Data for analysis Start Marker

(** C2, as the code has it.  In every constructed stack the issuance task
    has the certificate volume and its [certbot] container mounts it
    read-write at [/etc/letsencrypt].  The served task has the same volume;
    its default container, when the task has one, mounts it read-only at the
    same path, and the generated sample task always has one.  A task of the
    user's without a default container gets the volume and no mount. *)
Theorem C2_certificate_mounts (env : Env) (props : Props.EasyCerverProps)
  (st : EasyCerverStack) :
  EasyCerver env props = OK st ->
  (ecs.containers (certbotTaskDefinition st) = [ certbotContainer env props ]
   /\ ecs.containerName (ecs.props (certbotContainer env props)) = "certbot"
   /\ ecs.mountPoints (certbotContainer env props) = [ certMountPoint false ]
   /\ ecs.volumes (certbotTaskDefinition st) = [ CERT_VOLUME ])
  /\ In CERT_VOLUME (ecs.volumes (serverTaskDefinition st))
  /\ (forall c, ecs.defaultContainerOf (serverTaskDefinition st) = Some c ->
      In (certMountPoint true) (ecs.mountPoints c)
      /\ hasMount (serverTaskDefinition st) (certMountPoint true))
  /\ (Props.serverTaskDefinition props = None ->
      hasMount (serverTaskDefinition st) (certMountPoint true))
  /\ (ecs.defaultContainerOf (givenTask env props) = None ->
      ecs.containers (serverTaskDefinition st) = ecs.containers (givenTask env props)).
Proof.
  intros E.
  destruct (EasyCerver_built env props st E) as [_ _ _ _ _ _ _ _ _ _ _ _ _ Hcb _ Hsv].
  rewrite Hcb, Hsv. served_cbn.
  assert (forall c0, ecs.defaultContainerOf (givenTask env props) = Some c0 ->
            ecs.defaultContainerOf (servedTask env props (givenTask env props))
            = Some (ecs.addContainerDependencies awsCliDependency
                      (ecs.addMountPoints (certMountPoint true) c0))
            /\ hasMount (servedTask env props (givenTask env props)) (certMountPoint true))
    as Hdef.
  { intros c0 Hc0. unfold ecs.defaultContainerOf in Hc0.
    destruct (ecs.defaultContainer (givenTask env props)) as [i|] eqn:Hi; [|discriminate].
    destruct (servedTask_default env props _ i c0 Hi Hc0) as [Hcs Hd].
    split; [exact Hd|].
    exists (ecs.addContainerDependencies awsCliDependency
              (ecs.addMountPoints (certMountPoint true) c0)).
    split.
    - rewrite Hcs. apply in_or_app. left.
      apply (in_mapNth (fun c => ecs.addContainerDependencies awsCliDependency
                                   (ecs.addMountPoints (certMountPoint true) c))).
      exact Hc0.
    - cbn. apply in_or_app. right. left. reflexivity. }
  split; [repeat split; reflexivity|].
  split; [rewrite servedTask_volumes; apply in_or_app; right; left; reflexivity|].
  split; [|split].
  - intros c Hc.
    destruct (ecs.defaultContainerOf (givenTask env props)) as [c0|] eqn:Hg.
    + destruct (Hdef c0 eq_refl) as [Hd Hm]. split; [|exact Hm].
      rewrite Hd in Hc. injection Hc as <-.
      cbn. apply in_or_app. right. left. reflexivity.
    + destruct (servedTask_no_default env props _ Hg) as [_ Hn].
      rewrite Hn in Hc. discriminate.
  - intros Hnone. unfold givenTask in *. rewrite Hnone in *.
    exact (proj2 (Hdef _ eq_refl)).
  - intros Hg. exact (proj1 (servedTask_no_default env props _ Hg)).
Qed.

Lemma C2_certificate_mounts_witness :
  exists st,
    EasyCerver exampleEnv exampleProps = OK st
    /\ hasMount (certbotTaskDefinition st) (certMountPoint false)
    /\ hasMount (serverTaskDefinition st) (certMountPoint true).
Proof.
  eexists. split; [vm_compute; reflexivity|].
  destruct (C2_certificate_mounts exampleEnv exampleProps _ ltac:(vm_compute; reflexivity))
    as ((Hc & _ & Hm & _) & _ & _ & Hs & _).
  split; [|exact (Hs eq_refl)].
  eexists. split; [rewrite Hc; left; reflexivity|rewrite Hm; left; reflexivity].
Defined.

(** C2 as stated fails: a task definition of the user's that has no
    default container comes out of the constructor without any mount. *)
Lemma C2_counterexample :
  ~ (forall env props st,
       EasyCerver env props = OK st ->
       hasMount (serverTaskDefinition st) (certMountPoint true)
       /\ hasMount (certbotTaskDefinition st) (certMountPoint false)).
Proof.
  intros H.
  destruct (H exampleEnv (withServerTaskDefinition emptyTaskDefinition exampleProps) _
              ltac:(vm_compute; reflexivity)) as [(c & Hin & _) _].
  vm_compute in Hin. exact Hin.
Qed.

(** C8.  Without [serverTaskDefinition], [sampleSeverTask] generates a task
    with one container, [nginx]; the container has the two port mappings
    80 to 80 and 443 to 443, both TCP, and an environment made from the
    resolved domain names: [SERVER_NAME] is the names joined by spaces and
    [CERT_NAME] is the first name.  In the stack the container is the
    default container of the served task, with these port mappings and
    this environment; the one other container of the task is the [aws-cli]
    container that the constructor adds afterwards, which maps no port. *)
Theorem C8_sample_task (env : Env) (props : Props.EasyCerverProps) (st : EasyCerverStack) :
  EasyCerver env props = OK st ->
  Props.serverTaskDefinition props = None ->
  (forall sc, hasChild "NginxTaskDefinition" sc = false ->
     sampleSeverTask (records st) (logGroup st) sc
     = OK (sampleTask (records st) (logGroup st), (sc ++ [ "NginxTaskDefinition" ])%list))
  /\ records st = resolvedRecords env props
  /\ ecs.containers (sampleTask (records st) (logGroup st))
     = [ nginxContainer (records st) (logGroup st) ]
  /\ ecs.portMappings (nginxContainer (records st) (logGroup st))
     = [ {| ecs.hostPort := 80; ecs.containerPort := 80; ecs.protocol := ecs.TCP |};
         {| ecs.hostPort := 443; ecs.containerPort := 443; ecs.protocol := ecs.TCP |} ]
  /\ ecs.environment (ecs.props (nginxContainer (records st) (logGroup st)))
     = [ ("SERVER_NAME", Some (String.concat " " (records st)));
         ("CERT_NAME", nth_error (records st) 0) ]
  /\ (exists nginx,
        ecs.defaultContainerOf (serverTaskDefinition st) = Some nginx
        /\ ecs.id nginx = "NginxContainer"
        /\ ecs.props nginx = ecs.props (nginxContainer (records st) (logGroup st))
        /\ ecs.portMappings nginx
           = ecs.portMappings (nginxContainer (records st) (logGroup st))
        /\ ecs.containers (serverTaskDefinition st)
           = [ nginx; awsCliContainer env props (logGroup st) ]
        /\ ecs.portMappings (awsCliContainer env props (logGroup st)) = [])
  /\ flat_map ecs.portMappings (ecs.containers (serverTaskDefinition st))
     = ecs.portMappings (nginxContainer (records st) (logGroup st)).
Proof.
  intros E Hnone.
  destruct (EasyCerver_built env props st E) as [_ _ _ _ _ _ _ _ _ Hrec _ _ Hlg _ _ Hsv].
  rewrite Hsv, Hrec, Hlg. served_cbn. unfold givenTask. rewrite Hnone. cbn [nullish].
  destruct (servedTask_default env props
              (sampleTask (resolvedRecords env props) (resolvedLogGroup props)) 0
              (nginxContainer (resolvedRecords env props) (resolvedLogGroup props))
              eq_refl eq_refl) as [_ Hd].
  split; [|split; [|split; [|split; [|split; [|split]]]]]; try reflexivity.
  - intros sc Hsc. unfold sampleSeverTask, bind, newConstruct.
    change (sanitizeId "NginxTaskDefinition") with "NginxTaskDefinition".
    cbv zeta. rewrite Hsc. reflexivity.
  - eexists. split; [exact Hd|]. repeat split; reflexivity.
Qed.

Lemma C8_sample_task_witness :
  exists st,
    EasyCerver exampleEnv exampleProps = OK st
    /\ ecs.containers (sampleTask (records st) (logGroup st))
       = [ nginxContainer (records st) (logGroup st) ]
    /\ ecs.environment (ecs.props (nginxContainer (records st) (logGroup st)))
       = [ ("SERVER_NAME", Some "example.com"); ("CERT_NAME", Some "example.com") ]
    /\ flat_map ecs.portMappings (ecs.containers (serverTaskDefinition st))
       = webPortMappings.
Proof.
  eexists. split; [vm_compute; reflexivity|].
  destruct (C8_sample_task exampleEnv exampleProps _ ltac:(vm_compute; reflexivity) eq_refl)
    as (_ & _ & Hc & _ & He & _ & Hp).
  split; [exact Hc|]. split; [exact He|exact Hp].
Defined.
(** The session that [cf_close] leaves. *)
Lemma cf_close_fields w w' :
  cf_close w = Some w' ->
  state (w_cf w') = FILE_CLOSED /\ stop_flag (w_cf w') = false
  /\ dfilter (w_cf w') = dfilter (w_cf w)
  /\ displayed_count (w_cf w') = displayed_count (w_cf w)
  /\ read_lock (w_cf w') = read_lock (w_cf w)
  /\ redissection_queued (w_cf w') = redissection_queued (w_cf w)
  /\ redissecting (w_cf w') = redissecting (w_cf w)
  /\ w_ui w' = w_ui w
  /\ (state (w_cf w) <> FILE_CLOSED ->
      count (w_cf w') = 0 /\ frames (w_cf w') = []
      /\ frames_modified_blocks (w_cf w') = []
      /\ current_frame (w_cf w') = None /\ filename (w_cf w') = None
      /\ unsaved_changes (w_cf w') = false /\ rfcode (w_cf w') = None
      /\ first_displayed (w_cf w') = 0 /\ last_displayed (w_cf w') = 0
      /\ linktypes (w_cf w') = [] /\ f_datalen (w_cf w') = 0
      /\ w_log w' = w_log w ++ [FileClosing; FileClosed]).
Proof.
  unfold cf_close. cbv zeta. rewrite on_cf_cf.
  change (state (set_stop_flag false (w_cf w))) with (state (w_cf w)).
  destruct (file_state_eqb (state (w_cf w)) FILE_CLOSED) eqn:E.
  - intros [= <-]. apply file_state_eqb_eq in E.
    repeat match goal with |- _ /\ _ => split end; try done.
  - destruct (_ || _); [done|]. intros [= <-].
    match goal with
    | |- context [on_cf (set_unsaved_changes false) ?x] => set (w1 := x)
    end.
    assert (H1 : dfilter (w_cf w1) = dfilter (w_cf w)
                 /\ displayed_count (w_cf w1) = displayed_count (w_cf w)
                 /\ read_lock (w_cf w1) = read_lock (w_cf w)
                 /\ redissection_queued (w_cf w1) = redissection_queued (w_cf w)
                 /\ redissecting (w_cf w1) = redissecting (w_cf w)
                 /\ stop_flag (w_cf w1) = false
                 /\ filename (w_cf w1) = None
                 /\ w_ui w1 = w_ui w
                 /\ w_log w1 = w_log w ++ [FileClosing]).
    { unfold w1. rewrite ?tell_cf, ?on_cf_cf.
      change (filename (set_stop_flag false (w_cf w))) with (filename (w_cf w)).
      change (is_tempfile (set_stop_flag false (w_cf w))) with (is_tempfile (w_cf w)).
      destruct (filename (w_cf w)) eqn:Hf; [destruct (is_tempfile (w_cf w))|];
        by repeat split. }
    destruct H1 as (?&?&?&?&?&?&?&?&Hlog). clearbody w1. cbn.
    rewrite Hlog, <- app_assoc.
    repeat match goal with |- _ /\ _ => split end; done.
Qed.

Lemma cf_close_dense w w' :
  cf_close w = Some w' ->
  dense (w_cf w) ->
  dense (w_cf w') /\ count (w_cf w') <= count (w_cf w).
Proof.
  intros Hclose [H0 Hn]. unfold cf_close in Hclose. cbv zeta in Hclose.
  destruct (file_state_eqb _ _); [by injection Hclose as <-|].
  destruct (_ || _); [done|]. injection Hclose as <-.
  unfold dense. destruct (filename _); [destruct (is_tempfile _)|]; by cbn.
Qed.

Section ReadDense.

Context (dfilter_compile : string -> option (option dfilter_t)).

(** Whatever arrives during the read, [cf_read] comes back, given more
    fuel than the oracle has entries, and it leaves a densely numbered
    store. *)
Lemma cf_read_numbers (fuel : nat) (max_records : Z) (wth : wtap)
    (reloading : bool) (w : world) :
  (length (w_ui w) < fuel)%nat ->
  dense (w_cf w) ->
  count (w_cf w) + Z.of_nat (length (wth_records wth)) <= G_MAXUINT32 ->
  exists st w',
    cf_read dfilter_compile fuel max_records wth reloading w = Some (st, w')
    /\ dense (w_cf w')
    /\ count (w_cf w') <= count (w_cf w) + Z.of_nat (length (wth_records wth)).
Proof.
  intros Hfuel Hd Hmax. unfold cf_read.
  destruct (read_lock (w_cf w)) eqn:Hlock.
  { exists CF_READ_ERROR, w. split; [done|]. split; [done|]. lia. }
  match goal with
  | |- context [cf_read_loop _ ?r _ ?sz ?d _ ?w0] =>
      destruct (cf_read_loop_numbers dfilter_compile r max_records sz d
                  (wth_records wth) w0)
        as (how & w1 & Hloop & Hl1 & Hd1 & Hc1 & Hlen1); [done|done|done|]
  end.
  rewrite Hloop. cbv beta iota zeta.
  repeat (rewrite on_cf_cf in Hc1 || rewrite tell_cf in Hc1
          || rewrite on_cf_ui in Hlen1 || rewrite tell_ui in Hlen1).
  cbn [count set_read_lock set_compression_type set_stop_flag] in Hc1.
  match goal with
  | |- context [on_cf (set_read_lock false) ?x] =>
      set (w2 := on_cf (set_read_lock false) x)
  end.
  assert (Hw2 : dense (w_cf w2) /\ count (w_cf w2) = count (w_cf w1)
                /\ w_ui w2 = w_ui w1 /\ state (w_cf w2) = FILE_READ_DONE
                /\ read_lock (w_cf w2) = false).
  { unfold w2. destruct Hd1 as [H0 Hn].
    unfold dense. destruct (negb _); cbn; split_and!; done. }
  destruct Hw2 as (Hd2 & Hc2 & Hui2 & Hsta2 & Hrl2). clearbody w2.
  assert (Hafter : forall (f : world -> option (cf_read_status_t * world)),
    (forall w3, dense (w_cf w3) -> count (w_cf w3) = count (w_cf w2) ->
       exists st w', f w3 = Some (st, w') /\ dense (w_cf w')
                     /\ count (w_cf w') = count (w_cf w3)) ->
    exists st w',
      (if negb (rescan_type_eqb (redissection_queued (w_cf w2)) RESCAN_NONE)
       then match rescan_packets dfilter_compile fuel wth
                    (rescan_type_eqb (redissection_queued (w_cf w2)) RESCAN_REDISSECT)
                    w2 with
            | None => None
            | Some w => f w
            end
       else f w2) = Some (st, w')
      /\ dense (w_cf w')
      /\ count (w_cf w') <= count (w_cf w) + Z.of_nat (length (wth_records wth))).
  { intros f Hf. destruct (negb _).
    - destruct (rescan_packets_numbers dfilter_compile wth fuel
                  (rescan_type_eqb (redissection_queued (w_cf w2)) RESCAN_REDISSECT) w2)
        as (w3 & Hres & _ & Hc3 & Hn3 & _); [rewrite Hui2; lia|].
      rewrite Hres.
      destruct (Hf w3) as (st & w' & H' & Hd' & Hc'); [|done|].
      { destruct Hd2 as [H0 Hn]. split; [by rewrite Hc3|]. by rewrite Hn3, Hc3. }
      exists st, w'. split; [done|]. split; [done|]. lia.
    - destruct (Hf w2) as (st & w' & H' & Hd' & Hc'); [done|done|].
      exists st, w'. split; [done|]. split; [done|]. lia. }
  assert (Hrest : forall w3 : world,
    dense (w_cf w3) -> count (w_cf w3) = count (w_cf w2) ->
    exists st w',
      (if stop_flag (w_cf w3)
       then Some (CF_READ_ERROR, tell AlertReadCancelled w3)
       else if negb (match how with ReadEnd => wth_err wth | _ => 0 end =? 0)
       then Some (CF_READ_ERROR, tell AlertReadFailure w3)
       else match how with
            | ReadTooMany =>
                Some (CF_READ_ERROR, tell (AlertTooManyRecords max_records) w3)
            | _ => Some (CF_READ_OK, w3)
            end) = Some (st, w')
      /\ dense (w_cf w') /\ count (w_cf w') = count (w_cf w3)).
  { intros w3 Hd3 Hc3.
    destruct (stop_flag _); [by eexists _, _; split; [reflexivity|]|].
    destruct (negb (_ =? 0)); [by eexists _, _; split; [reflexivity|]|].
    destruct how; by eexists _, _; split; [reflexivity|]. }
  destruct how.
  - apply (Hafter _ Hrest).
  - apply (Hafter _ Hrest).
  - destruct (cf_close_returns w2) as [w3 Hclose]; [by rewrite Hsta2|done|].
    rewrite Hclose.
    destruct (cf_close_dense w2 w3 Hclose Hd2) as [[H0 Hn] Hle].
    eexists _, _. split; [reflexivity|]. rewrite on_cf_cf.
    split; [by split|]. cbn [count set_redissection_queued]. lia.
  - apply (Hafter _ Hrest).
Qed.
(** * MoveToGive: the workout-completion and weekly-reward engine

    A shallow embedding of the local (localStorage-backed) services of the
    application,

      - [public/js/utils/helpers.js]            (storage, randomInt, getWeekNumberInMonth)
      - [public/js/utils/validation.js]         (movement input validation)
      - [public/js/services/workout.service.js] (completeWorkout, updateRewardRange, metrics)
      - [public/js/services/movement.service.js](createMovement, joinMovement, ...)
      - [public/js/services/badge.service.js]   (checkAndUnlockBadges)

    followed by the properties of the specification that concern them.

    Conventions of the embedding.
      - A JavaScript number that the code only ever uses as an integer is a [Z];
        a number that may be [NaN] is an [option Z] with [None] for [NaN].
      - A JavaScript object used as a dictionary is the [gmap string _] of
        its own properties; an absent property is a lookup that returns
        [None].  Where the key comes from the caller, reads and writes also
        reckon with what the object inherits from [Object.prototype]; a key
        that the code builds with a ['-'] in it is never an inherited name.
      - The persisted JSON document is a record of optional fields, because
        the services create and read partial documents.
      - Everything the code takes from its environment (the outcome of
        [Math.random()], whether [localStorage.setItem] throws, the clock, the
        implementation-defined [Date] string parser) is an explicit argument. *)

From Stdlib Require Import ZArith Lia Ascii String.
From stdpp Require Import base decidable option list strings pretty gmap fin_maps sorting.

Local Open Scope string_scope.
Local Open Scope Z_scope.

(** ** The calendar behind the built-in [Date] *)

Module Calendar.

(** Proleptic Gregorian calendar, months numbered 1..12. *)
Definition is_leap (y : Z) : bool :=
  ((y mod 4 =? 0) && negb (y mod 100 =? 0)) || (y mod 400 =? 0).

Definition days_in_month (y m : Z) : Z :=
  if m =? 2 then (if is_leap y then 29 else 28)
  else if (m =? 4) || (m =? 6) || (m =? 9) || (m =? 11) then 30
  else 31.

(** Day number of a civil date, counted from 1970-01-01 (day 0).  The year
    is shifted so that it starts on March 1st, which puts the leap day last. *)
Definition days_from_civil (y m d : Z) : Z :=
  let y' := if m <=? 2 then y - 1 else y in
  let era := y' / 400 in
  let yoe := y' mod 400 in
  let mp := (m + 9) mod 12 in
  let doy := (153 * mp + 2) / 5 + d - 1 in
  let doe := yoe * 365 + yoe / 4 - yoe / 100 + doy in
  era * 146097 + doe - 719468.

(** The civil date (year, month 1..12, day) of a day number. *)
Definition civil_from_days (z : Z) : Z * Z * Z :=
  let z' := z + 719468 in
  let era := z' / 146097 in
  let doe := z' mod 146097 in
  let yoe := (doe - doe / 1460 + doe / 36524 - doe / 146096) / 365 in
  let doy := doe - (365 * yoe + yoe / 4 - yoe / 100) in
  let mp := (5 * doy + 2) / 153 in
  let d := doy - (153 * mp + 2) / 5 + 1 in
  let m := if mp <? 10 then mp + 3 else mp - 9 in
  let y := yoe + era * 400 in
  (if m <=? 2 then y + 1 else y, m, d).
(** * DissolveAI front end: the chat and repository-setup components

    A shallow embedding of the React components
    [components/ChatUI.jsx], [components/Dialog.jsx] and
    [components/Sidebar.jsx], followed by the properties of the
    ingestion/query client they implement.

    The components keep their state in React hooks.  The shared hook state
    (the [AppContext] provider) and the two components' local [useState]
    cells are fields of one [World]; an [async] function is split at its
    [await] into the part that runs inside the event handler and the part that
    runs when the promise settles; the browser, the user and React's
    rendering are a list of [Event]s. *)

From stdpp Require Import base list strings gmap.
From Stdlib Require Import ZArith NArith Ascii Lia.
(** * GitTaskBench runner of RepoMaster: a shallow embedding

    Source: [src/gittaskbench/gittaskbench_runner.py], class
    [GitTaskBenchRunner].

    The runner is sequential orchestration code: it reads two configuration
    documents per task, calls an external agent, copies files between two
    directories and writes JSON documents.  The embedding keeps that shape:

    - Python values read from YAML/JSON are a dynamically typed [value],
      and the operations the runner applies to them raise what Python
      raises on a value of the wrong type;
    - [pathlib] paths are parsed paths ([ppath]) with the POSIX rules;
    - the part of the file system the runner writes (temporary directory
      and output root) is a tree of [node]s, threaded through a state monad
      [M] in which an exception keeps the state reached so far, as in
      Python; [shutil] and [tempfile] are modelled on that tree;
    - the external agent ([get_llm_config], [RepoMasterAgent] and its
      [run_repository_agent]) is a variable of the section: any function
      from its arguments and the file system to an outcome and a new file
      system;
    - the float arithmetic of the success rate is binary64, with the
      operations of [SpecFloat].

    What is left out: console output; file metadata, permissions, links
    and special files; the text of the JSON documents (a file holds the
    document itself); the two configuration stores are given parsed.  A
    task identifier is taken to be a directory name, and a string to be
    text that UTF-8 encodes; what the agent returns need not be JSON data.
    The two roots the constructor is given are walked as the kernel walks
    them, [..] included; the paths the runner derives from them are
    located in the tree by their components as they are.

    Besides the methods that run tasks, the constructor and
    [grade_with_gittaskbench] are embedded, the evaluator of the benchmark
    being a variable as the agent is; and [main] of
    [script/gittaskbench_cli.py], from the parsed arguments on.

    The file has three parts: the definitions, the facts proved about
    them, and a small benchmark on which the definitions are run. *)

From Stdlib Require Import String Ascii List ZArith Lia Bool Arith.
From Stdlib Require Import DecimalString.
From Stdlib Require Import Floats.SpecFloat.
From Stdlib Require Import Sorted Permutation.
Import ListNotations.

Set Warnings "-register-all".

Local Open Scope string_scope.
Local Open Scope list_scope.

(** ** Python strings *)

Module PyStr.

(** [s.startswith(p)] *)
Definition startswith (s p : string) : bool := String.prefix p s.

(** [skip] characters of a match are still to be dropped; otherwise the
    leftmost occurrence of [old] is replaced by [new] and the scan resumes
    after it.  [old] is not empty. *)
Fixpoint replace_from (skip : nat) (old new s : string) : string :=
  match s with
  | EmptyString => EmptyString
  | String c s' =>
      match skip with
      | S k => replace_from k old new s'
      | O =>
          if String.prefix old s
          then new ++ replace_from (String.length old - 1) old new s'
          else String c (replace_from 0 old new s')
      end
  end.

(** [s.replace(old, new)] for a non-empty [old]: every non-overlapping
    occurrence, scanning from the left. *)
Definition replace (s old new : string) : string := replace_from 0 old new s.

(** [s.split(sep)] for a one-character separator. *)
Fixpoint split (sep : ascii) (s : string) : list string :=
  match s with
  | EmptyString => [EmptyString]
  | String c s' =>
      if Ascii.eqb c sep then EmptyString :: split sep s'
      else match split sep s' with
           | [] => [String c EmptyString]
           | w :: ws => String c w :: ws
           end
  end.
(** * YLSE: the save-file envelope codec ([tse.py]) and the table
      serializer of the editor ([youtubers_life_save_editor.py])

    The development has two parts.  The first part embeds the program: the
    Python values it manipulates, the library calls it makes, and the
    functions of the two source files, each under the name it has in the
    source.  The second part states and proves the properties.

    Conventions of the embedding:
    - a Python [bytes] object is a [list byte];
    - a Python [str] is a [string] whose characters are code points below
      256 (the Latin-1 range of Unicode); where the type inference of a
      field is concerned, it is also modelled as the list of its code
      points, of any range ([Unicode.str]);
    - a Python [int] is a [Z], a Python [float] is a binary64 value
      ([spec_float] with precision 53);
    - a [dict] is an association list in insertion order;
    - a raised exception is the [Raise] branch of [result]. *)

From Stdlib Require Import NArith ZArith Lia Bool Ascii String List.
From Stdlib Require Import Strings.Byte.
From Stdlib Require Import Numbers.DecimalString Numbers.DecimalZ Numbers.DecimalPos.
From Stdlib Require Import Floats.SpecFloat.
From Stdlib Require Import Sorting.Permutation.
Import ListNotations.
(** * bls-employment: get_employment.py

    A shallow embedding of [src/get_employment.py] and the properties of its
    identifier mapping, its table assembler and its chunked fetcher.

    Python values are modelled as the code uses them: [str] as [string],
    [int] as [Z], lists as [list], [dict] as an insertion-ordered association
    list, [None] as the [None] of [option].  Exceptions and the two [while]
    loops are explicit: a computation ends in [Done], [Raised] or, for a
    loop that was not given enough fuel, [Timeout]. *)

From Stdlib Require Import ZArith List String Ascii Bool Lia DecimalString.
From Stdlib Require Import Sorted Permutation.
Import ListNotations.

Local Open Scope string_scope.
Local Open Scope Z_scope.

(** ** Python built-ins used by the module *)

Module Py.

(** The argument of [fips_to_id] is passed through [str]: the module calls it
    with strings ([x.fips]) and, in its commented-out example, with ints. *)
Inductive value : Type :=
| Str (s : string)
| Int (z : Z).

(** [str(v)] *)
Definition str (v : value) : string :=
  match v with
  | Str s => s
  | Int z => NilZero.string_of_int (Z.to_int z)
  end.

(** [len(s)] as a [nat]. *)
Definition slen (s : string) : nat := String.length s.

(** A run of [n] characters ["0"]. *)
Fixpoint zeros (n : nat) : string :=
  match n with
  | O => ""
  | S k => String "0" (zeros k)
  end.

(** [s.zfill(width)]: a string at least [width] long is returned as it is;
    a shorter one is padded with zeros on the left, after a leading sign. *)
Definition zfill (width : nat) (s : string) : string :=
  if (width <=? slen s)%nat then s
  else
    let fill := zeros (width - slen s) in
    match s with
    | String c rest =>
        if (Ascii.eqb c "+" || Ascii.eqb c "-")%bool
        then String c (fill ++ rest)
        else fill ++ s
    | EmptyString => fill
    end.

(** [s.replace(old, new)], all occurrences, scanned from the left.  [skip]
    counts the characters of an occurrence still to be dropped. *)
Fixpoint replace_from (old new : string) (skip : nat) (s : string) : string :=
  match s with
  | EmptyString => ""
  | String c rest =>
      match skip with
      | S k => replace_from old new k rest
      | O =>
          if String.prefix old s
          then new ++ replace_from old new (slen old - 1) rest
          else String c (replace_from old new 0 rest)
      end
  end.

(** With an empty [old], Python puts [new] before every character and at
    the end. *)
Fixpoint intersperse (new s : string) : string :=
  match s with
  | EmptyString => new
  | String c rest => new ++ String c (intersperse new rest)
  end.

Definition replace (old new s : string) : string :=
  match old with
  | EmptyString => intersperse new s
  | _ => replace_from old new 0 s
  end.

(** [sep.join(parts)] *)
Definition join (sep : string) (parts : list string) : string :=
  String.concat sep parts.

(** *** The fragment of [re] that the module's pattern uses

    A pattern is a sequence of single-character matchers with one capture
    group; [{2}] is written out as a repetition of the class. *)
Inductive token : Type :=
| Chr (c : ascii)
| Range (lo hi : ascii)
| GroupOpen
| GroupClose.

Definition in_range (lo hi c : ascii) : bool :=
  ((nat_of_ascii lo <=? nat_of_ascii c)%nat
   && (nat_of_ascii c <=? nat_of_ascii hi)%nat)%bool.

Fixpoint literal (s : string) : list token :=
  match s with
  | EmptyString => []
  | String c rest => Chr c :: literal rest
  end.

Data for analysis End Marker

Look through the listing, and copy each line in which the string "identifier" turns up.

    task identifier is taken to be a directory name, and a string to be
    identifier mapping, its table assembler and its chunked fetcher.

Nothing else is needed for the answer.